[Prompt] Gather every line in the records below that contains the word "Some".

#### The input ####

Lemma HT_run_history a es : transient_local a = true -> let h := history_ (foldl HT_step (NewHT conf a) es) in
  0 <= depth_ (InitHistory conf a) -> hist_enabled h = true /\ depth_ h = depth_ (InitHistory conf a) /\
  msgs_ h = lastn (Z.to_nat (depth_ (InitHistory conf a))) (transmitted es).
Proof.
  intros Ht h Hd. subst h. induction es as [|e es IH] using rev_ind.
  - simpl. unfold InitHistory. by rewrite Ht.
  - rewrite foldl_app. simpl. destruct IH as (I1 & I2 & I3). destruct (HT_step_history (foldl HT_step (NewHT conf a) es) e) as [-> _].
    unfold transmitted in *. rewrite omap_app. destruct e as [i ok|i|x]; simpl; [by rewrite app_nil_r..|].
    unfold History_Add. rewrite I1. simpl. split_and!; [done|done|]. rewrite I2, I3, pop_front_lastn by done. apply lastn_snoc.
Qed.

Definition sent_on (t : HybridTransmitter) (m : OptionalMode) : list (M * Info) := match transmitters_ t !! m with Some s => sent s | None => [] end.

Lemma HT_step_sent a t P Q e m : inv_t a t P Q -> sent_on (HT_step t e) m = sent_on t m ++
  match e, transmitters_ t !! m with ETransmit x, Some s => if enabled_ s then [x] else [] | _, _ => [] end.
Proof.
  intros [<- _ _ _ _ _]. unfold sent_on. destruct e as [i ok|i|x]; simpl; rewrite ?app_nil_r.
  - destruct (decide (related (ht_attr t) i)) as [Hr|Hn]; [|by destruct (not_related ok t i Hn) as [-> _]]. rewrite HT_EnableFor_eq by done.
    history_frame.
    destruct (decide (m = mode_for (ht_attr t) i)) as [->|]; [rewrite lookup_alter_eq|by rewrite lookup_alter_ne].
    destruct (transmitters_ t !! _); [|done]. simpl. apply SubT_Enable_sent.
  - destruct (decide (related (ht_attr t) i)) as [Hr|Hn]; [|by destruct (not_related true t i Hn) as [_ ->]]. rewrite HT_DisableFor_eq by done. simpl. case_bool_decide; [|done].
    simpl. destruct (decide (m = mode_for (ht_attr t) i)) as [->|]; [rewrite lookup_alter_eq|by rewrite lookup_alter_ne]. by destruct (transmitters_ t !! _).
  - rewrite lookup_fmap. destruct (transmitters_ t !! m) as [s|]; [|done]. simpl. unfold SubT_Transmit. destruct (enabled_ s); simpl; by rewrite ?app_nil_r.
Qed.

Lemma HT_run_sent a es : forall t P Q i, inv_t a t P Q -> i ∈ P -> mode_for a i ∈ Q -> EDisable i ∉ es ->
  sent_on (foldl HT_step t es) (mode_for a i) = sent_on t (mode_for a i) ++ transmitted es.
Proof.
  induction es as [|e es IH]; intros t P Q i Hi HP HQ Hno; [by rewrite app_nil_r|]. apply not_elem_of_cons in Hno as [Hne Hno]. simpl.
  rewrite (IH _ (carried_step a (P, Q) e).1 (carried_step a (P, Q) e).2); [|by apply inv_t_step| | |done].
  - rewrite (HT_step_sent a t P Q) by done. rewrite <-app_assoc. f_equal. unfold transmitted. simpl.
    pose proof (mode_in_modes _ _ (it_related _ _ _ _ Hi _ HP)) as Hm. rewrite <-(it_dom _ _ _ _ Hi) in Hm. apply elem_of_dom in Hm as [s Hs]. rewrite Hs.
    assert (enabled_ s = true) as -> by (by apply (it_enabled _ _ _ _ Hi _ _ Hs)). by destruct e.
  - destruct e as [j ok|j|x]; simpl; [case_decide; set_solver| |done]. case_decide; [|done]. assert (i <> j) by congruence. set_solver.
  - destruct e as [j ok|j|x]; simpl; [case_decide; [|done]; case_match; set_solver| |done]. case_decide; [|done]. assert (i <> j) by congruence.
    case_decide as Hem; [|done]. apply elem_of_difference. split; [done|]. rewrite elem_of_singleton. intros E.
    assert (i ∈ on_mode a (mode_for a j) (P ∖ {[j]})) by (rewrite elem_of_on_mode; set_solver). set_solver.
Qed.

####

[Finished exercise]
Definition sent_on (t : HybridTransmitter) (m : OptionalMode) : list (M * Info) := match transmitters_ t !! m with Some s => sent s | None => [] end.
  match e, transmitters_ t !! m with ETransmit x, Some s => if enabled_ s then [x] else [] | _, _ => [] end.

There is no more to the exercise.